▽
Lemma number_to_string_inj n m : number_to_string n = number_to_string m -> n = m.
Proof.
  intros H. pose proof (number_to_string_reads_back n) as Hn.
  rewrite H, number_to_string_reads_back in Hn. now injection Hn.
Qed.

(** X14. The stored name tells the clock reading and the sanitised name
    apart: two stored names are equal only if both readings and both
    sanitised names are. So the same file sent again at another millisecond
    gets another name. *)
Theorem filename_cb_injective (now1 now2 : N) (name1 name2 : string) :
  filename_cb now1 name1 = filename_cb now2 name2 ->
  now1 = now2 /\ safeName name1 = safeName name2.
Proof.
  unfold filename_cb. intros H.
  change ("-" +:+ safeName name1) with (String "-" (safeName name1)) in H.
  change ("-" +:+ safeName name2) with (String "-" (safeName name2)) in H.
  apply digits_hyphen_split in H as [Hn Hs];
    try apply number_to_string_all_digits.
  split; [now apply number_to_string_inj|exact Hs].
Qed.

Lemma filename_cb_injective_witness :
  filename_cb 5 "a b" = filename_cb 5 "a_b"
  /\ 5%N = 5%N /\ safeName "a b" = safeName "a_b".
Proof.
  split; [reflexivity|].
  exact (filename_cb_injective 5 5 "a b" "a_b" eq_refl).
Defined.

(** ** The relay settings read from the environment *)







(** X17. A body that is valid JSON but not an array never leads to
    success: whatever its top-level value, the exit status is 1. *)
Theorem main_rejects_non_array
    (w : world) (argv : list string) (fs : disk) (r : response) (v : pyval) :
  urlopen w SEED_DATA_URL = Responds r ->
  body r = JsonText v ->
  (forall items, v <> PList items) ->
  (main w argv fs).1 = 1.
Proof.
  intros Hopen Hbody Hnot. unfold main. cbv zeta.
  destruct (warning_raises py_int w argv); [reflexivity|].
  destruct (fetch_seed_data w SEED_DATA_URL) as [[h full_data]|e] eqn:Hfetch;
    [|reflexivity].
  destruct (create_sample_data full_data _ h) as [[sample_data|e] h'] eqn:Hcreate;
    [|reflexivity].
  destruct (save_sample_data w h' sample_data _ fs) as [[[]|e] fs1] eqn:Hsave;
    [|reflexivity].
  destruct (validate_sample_data fs1 _) eqn:Hval; [|reflexivity].
  exfalso.
  apply fetch_seed_data_inv in Hfetch as (r' & v' & Hopen' & Hbody' & Hload).
  rewrite Hopen in Hopen'. injection Hopen' as <-.
  rewrite Hbody in Hbody'. injection Hbody' as <-.
  apply save_sample_data_inv in Hsave as [_ ->].
  unfold validate_sample_data in Hval.
  destruct (validate_checks _ _) as [n|e] eqn:Hchecks; [|discriminate].
  apply validate_checks_inv in Hchecks as (servers & Hfile & Hne & _).
  rewrite lookup_insert_eq in Hfile. injection Hfile as Hsnap.
  destruct sample_data as [| | | | |sample|]; try discriminate.
  injection Hsnap as <-.
  apply create_sample_data_not_list in Hcreate as ->; [now apply Hne|].
  intros refs ->. destruct v; try discriminate. now apply (Hnot items).
Qed.
(** The scenario, spelled out: the earlier operation has event 0; the
    record's three events are 1, 2 and 3; the two barriers and the
    marker have events 4, 5 and 6. *)
Lemma scenario_unfolded callback :
  queue (scenario callback)
  = [ {| kind := Operation; waits_for := []; op_event := 0 |};
      {| kind := Barrier; waits_for := []; op_event := 4 |};
      {| kind := Barrier; waits_for := [2%nat]; op_event := 5 |};
      {| kind := Marker; waits_for := []; op_event := 6 |} ]
  /\ scenario_record callback
     = Some {| callback_f := callback; callback_args := 0; gpu_ready := 1;
               cpu_callback_complete := 2; gpu_ack := 3 |}
  /\ events (scenario callback)
     = [ EVENT_STATUS_RECORDING; EVENT_STATUS_INIT; EVENT_STATUS_INIT;
         EVENT_STATUS_INIT; EVENT_STATUS_RECORDING; EVENT_STATUS_RECORDING;
         EVENT_STATUS_RECORDING ].
Proof. repeat split. Qed.

(** The part of the claim about the monitor's own order holds: for each
    record it waits for [gpu_ready], runs the callback, signals
    [cpu_callback_complete], and only then waits for [gpu_ack] and
    reclaims the record. *)
Lemma monitor_body_order cb :
  monitor [cb]
  = [ Wait (gpu_ready cb); Execute (callback_f cb);
      HostSignal (cpu_callback_complete cb); Wait (gpu_ack cb); Delete ].
Proof. reflexivity. Qed.

(** A set of states that holds the start and is closed under steps
    holds every reachable state. *)
Lemma reachable_closed b q s0 (states : list system) :
  s0 ∈ states ->
  (forall s s', s ∈ states -> s' ∈ next b q s -> s' ∈ states) ->
  forall s, reachable b q s0 s -> s ∈ states.
Proof.
  intros H0 Hclosed s Hr. induction Hr as [|s s' _ IH Hstep]; eauto.
Qed.

(** Exploring from reachable states meets reachable states only. *)
Lemma explore_sound b q s0 fuel : forall frontier,
  (forall s, s ∈ frontier -> reachable b q s0 s) ->
  forall s, s ∈ explore b q fuel frontier -> reachable b q s0 s.
Proof.
  induction fuel as [|fuel IH]; intros frontier Hf s Hs; simpl in Hs.
  - apply elem_of_nil in Hs. contradiction.
  - apply elem_of_app in Hs as [Hs|Hs]; [auto|].
    apply (IH (frontier ≫= next b q)); [|exact Hs].
    intros s' Hs'. apply list_elem_of_bind in Hs' as (s1 & Hstep & Hin).
    eapply reachable_step; eauto.
Qed.

Ltac in_list :=
  solve [ repeat first [ apply list_elem_of_here | apply list_elem_of_further ] ].

Ltac each_state H :=
  repeat (apply elem_of_cons in H as [->|H]);
  [..|apply elem_of_nil in H; contradiction].

(** With [wait] blocking on an event that was never recorded, the
    scenario has three reachable states: the device completes the
    earlier operation and the first barrier, and then everything
    stands still. *)
Lemma blocked_states callback s :
  reachable false (queue (scenario callback)) (start (scenario callback)) s ->
  s ∈ explore false (queue (scenario callback)) 3 [start (scenario callback)].
Proof.
  apply reachable_closed.
  - vm_compute. in_list.
  - intros s1 s' Hs Hstep. vm_compute in Hs.
    each_state Hs; vm_compute in Hstep; each_state Hstep; vm_compute; in_list.
Qed.
(** [f 1 + f 2 + ... + f k] in the arithmetic [D], added in that order from
    [0.0]. *)
Fixpoint dsum_to (f : Z -> D) (k : nat) : D :=
  match k with
  | O => of_int 0
  | S k' => dsum_to f k' +. f (Z.of_nat k)
  end.

(** The three sums with the cash flow of each date [t] discounted by
    [discount ^ t], the power computed afresh by [fast_pow]; the parameters
    are derived as the calculator derives them. *)
Definition fresh_present_value (fv coupon_pmt discount : D) (n t : Z) : D :=
  (if (t =? n)%Z then coupon_pmt +. fv else coupon_pmt) *. fast_pow discount t.

Definition direct_accumulate (params : BondParams D) : D * D * D :=
  let fv := face_value params in
  let c := coupon_rate params /. of_int (frequency params) in
  let y := ytm params /. of_int (frequency params) in
  let n := int_mul (periods params) (frequency params) in
  let coupon_pmt := fv *. c in
  let discount := of_int 1 /. (of_int 1 +. y) in
  let pv := fresh_present_value fv coupon_pmt discount n in
  (dsum_to pv (Z.to_nat n),
   dsum_to (fun t => of_int t *. pv t) (Z.to_nat n),
   dsum_to (fun t => of_int (int_mul t (int_add t 1)) *. pv t) (Z.to_nat n)).

End DirectExponentiation.

(** [|a - b| <= tolerance * |a|] on [double]s. *)
Definition within_relative (tolerance a b : float) : bool :=
  PrimFloat.leb (PrimFloat.abs (PrimFloat.sub a b))
                (PrimFloat.mul tolerance (PrimFloat.abs a)).

(** Two par bonds at the ends of the range of [double]: a one-year bond of
    face value 1e308 at 100%, and a two-year quarterly bond of the smallest
    positive face value at 50%. *)
Definition overflow_par_bond64 : BondParams float :=
  {| face_value := 1e308%float; coupon_rate := 1%float; ytm := 1%float;
     periods := 1; frequency := 1 |}.

Definition subnormal_par_bond64 : BondParams float :=
  {| face_value := 0x1p-1074%float; coupon_rate := 0.5%float;
     ytm := 0.5%float; periods := 2; frequency := 4 |}.

(** A zero-coupon bond over 100 years, discounted monthly at a nominal yield
    of 1150%: the monthly discount factor is a little above 1/2. *)
Definition stuck_discount_bond64 : BondParams float :=
  {| face_value := 1000%float; coupon_rate := 0%float; ytm := 11.5%float;
     periods := 100; frequency := 12 |}.

(** * Part II: lemmas and theorems *)

(** ** Integer facts: no wrap-around on the calculator's domain *)

Lemma int_wrap_small (z : Z) :
  (INT_MIN <= z <= INT_MAX)%Z -> int_wrap z = z.
Proof.
  unfold INT_MIN, INT_MAX, int_wrap. intros Hz.
  rewrite Z.mod_small; lia.
Qed.

Lemma int_add_small (a b : Z) :
  (INT_MIN <= a + b <= INT_MAX)%Z -> int_add a b = (a + b)%Z.
Proof. apply int_wrap_small. Qed.

Lemma int_mul_small (a b : Z) :
  (INT_MIN <= a * b <= INT_MAX)%Z -> int_mul a b = (a * b)%Z.
Proof. apply int_wrap_small. Qed.

Lemma next_date_exact (n t : Z) :
  (1 <= t <= n)%Z -> (n <= MAX_PAYMENTS)%Z -> int_add t 1 = (t + 1)%Z.
Proof.
  unfold MAX_PAYMENTS. intros Ht Hn. apply int_add_small.
  unfold INT_MIN, INT_MAX. lia.
Qed.

Lemma convexity_weight_exact (n t : Z) :
  (1 <= t <= n)%Z -> (n <= MAX_PAYMENTS)%Z ->
  int_mul t (int_add t 1) = (t * (t + 1))%Z.
Proof.
  unfold MAX_PAYMENTS. intros Ht Hn.
  rewrite (next_date_exact Ht Hn).
  apply int_mul_small. unfold INT_MIN, INT_MAX. nia.
Qed.

(** ** Termination of the loop

    Whatever the arithmetic, once the fuel covers the dates left up to [n]
    the loop has left through its guard: more fuel changes nothing. *)

Section LoopFuel.

Context {D : Type} {arith : DoubleArith D}.
Variables fv coupon_pmt discount : D.
Variable n : Z.
Hypothesis n_small : (n <= MAX_PAYMENTS)%Z.

Lemma loop_exit (fuel : nat) (t : Z) (s : Accumulators D) :
  (n < t)%Z -> loop fuel fv coupon_pmt discount n t s = s.
Proof.
  intros Ht. destruct fuel as [|fuel]; cbn [loop]; [reflexivity|].
  apply Z.leb_gt in Ht. now rewrite Ht.
Qed.

Lemma loop_fuel_sufficient (fuel extra : nat) (t : Z) (s : Accumulators D) :
  (1 <= t)%Z -> (n - t + 1 <= Z.of_nat fuel)%Z ->
  loop (fuel + extra) fv coupon_pmt discount n t s
  = loop fuel fv coupon_pmt discount n t s.
Proof.
  revert t s. induction fuel as [|fuel IH]; intros t s Ht Hfuel.
  - cbn [Nat.add loop]. apply loop_exit. lia.
  - cbn [Nat.add loop]. destruct (t <=? n)%Z eqn:Hguard; [|reflexivity].
    apply Z.leb_le in Hguard.
    rewrite (@next_date_exact n t) by lia.
    apply IH; lia.
Qed.

(** In particular the [n] iterations granted from [t = 1] are enough. *)
Lemma loop_from_one_complete (extra : nat) (s : Accumulators D) :
  loop (Z.to_nat n + extra) fv coupon_pmt discount n 1 s
  = loop (Z.to_nat n) fv coupon_pmt discount n 1 s.
Proof. apply loop_fuel_sufficient; lia. Qed.

End LoopFuel.

(** ** Sums *)

Lemma sum_to_ext (f g : Z -> R) (k : nat) :
  (forall t, (1 <= t <= Z.of_nat k)%Z -> f t = g t) ->
  sum_to f k = sum_to g k.
Proof.
  induction k as [|k IH]; intros Hfg; cbn [sum_to]; [reflexivity|].
  rewrite IH, (Hfg (Z.of_nat (S k))) by (intros; try apply Hfg; lia).
  reflexivity.
Qed.

Lemma sum_to_scale (a : R) (f : Z -> R) (k : nat) :
  sum_to (fun t => a * f t) k = a * sum_to f k.
Proof.
  induction k as [|k IH]; cbn [sum_to]; [ring|]. rewrite IH. ring.
Qed.

Lemma sum_to_nonneg (f : Z -> R) (k : nat) :
  (forall t, (1 <= t <= Z.of_nat k)%Z -> 0 <= f t) -> 0 <= sum_to f k.
Proof.
  induction k as [|k IH]; intros Hf; cbn [sum_to]; [lra|].
  assert (0 <= sum_to f k) by (apply IH; intros; apply Hf; lia).
  assert (0 <= f (Z.of_nat (S k))) by (apply Hf; lia).
  lra.
Qed.

Lemma sum_to_le (f g : Z -> R) (k : nat) :
  (forall t, (1 <= t <= Z.of_nat k)%Z -> f t <= g t) ->
  sum_to f k <= sum_to g k.
Proof.
  induction k as [|k IH]; intros Hfg; cbn [sum_to]; [lra|].
  assert (sum_to f k <= sum_to g k) by (apply IH; intros; apply Hfg; lia).
  assert (f (Z.of_nat (S k)) <= g (Z.of_nat (S k))) by (apply Hfg; lia).
  lra.
Qed.

Lemma sum_to_pos (f : Z -> R) (k : nat) :
  (0 < k)%nat ->
  (forall t, (1 <= t <= Z.of_nat k)%Z -> 0 < f t) -> 0 < sum_to f k.
Proof.
  intros Hk Hf. destruct k as [|k]; [lia|]. cbn [sum_to].
  assert (0 <= sum_to f k)
    by (apply sum_to_nonneg; intros; apply Rlt_le, Hf; lia).
  assert (0 < f (Z.of_nat (S k))) by (apply Hf; lia).
  lra.
Qed.

Lemma sum_to_lt (f g : Z -> R) (k : nat) :
  (0 < k)%nat ->
  (forall t, (1 <= t <= Z.of_nat k)%Z -> f t < g t) ->
  sum_to f k < sum_to g k.
Proof.
  intros Hk Hfg. destruct k as [|k]; [lia|]. cbn [sum_to].
  assert (sum_to f k <= sum_to g k)
    by (apply sum_to_le; intros; apply Rlt_le, Hfg; lia).
  assert (f (Z.of_nat (S k)) < g (Z.of_nat (S k))) by (apply Hfg; lia).
  lra.
Qed.

(** ** The loop computes the direct sums *)

Lemma Accumulators_eq (a b c d a' b' c' d' : R) :
  a = a' -> b = b' -> c = c' -> d = d' ->
  Build_Accumulators a b c d = Build_Accumulators a' b' c' d'.
Proof. intros; subst; reflexivity. Qed.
△
Filter the listing above for the string "Hguard" and copy every matching line.

  - cbn [Nat.add loop]. destruct (t <=? n)%Z eqn:Hguard; [|reflexivity].
    apply Z.leb_le in Hguard.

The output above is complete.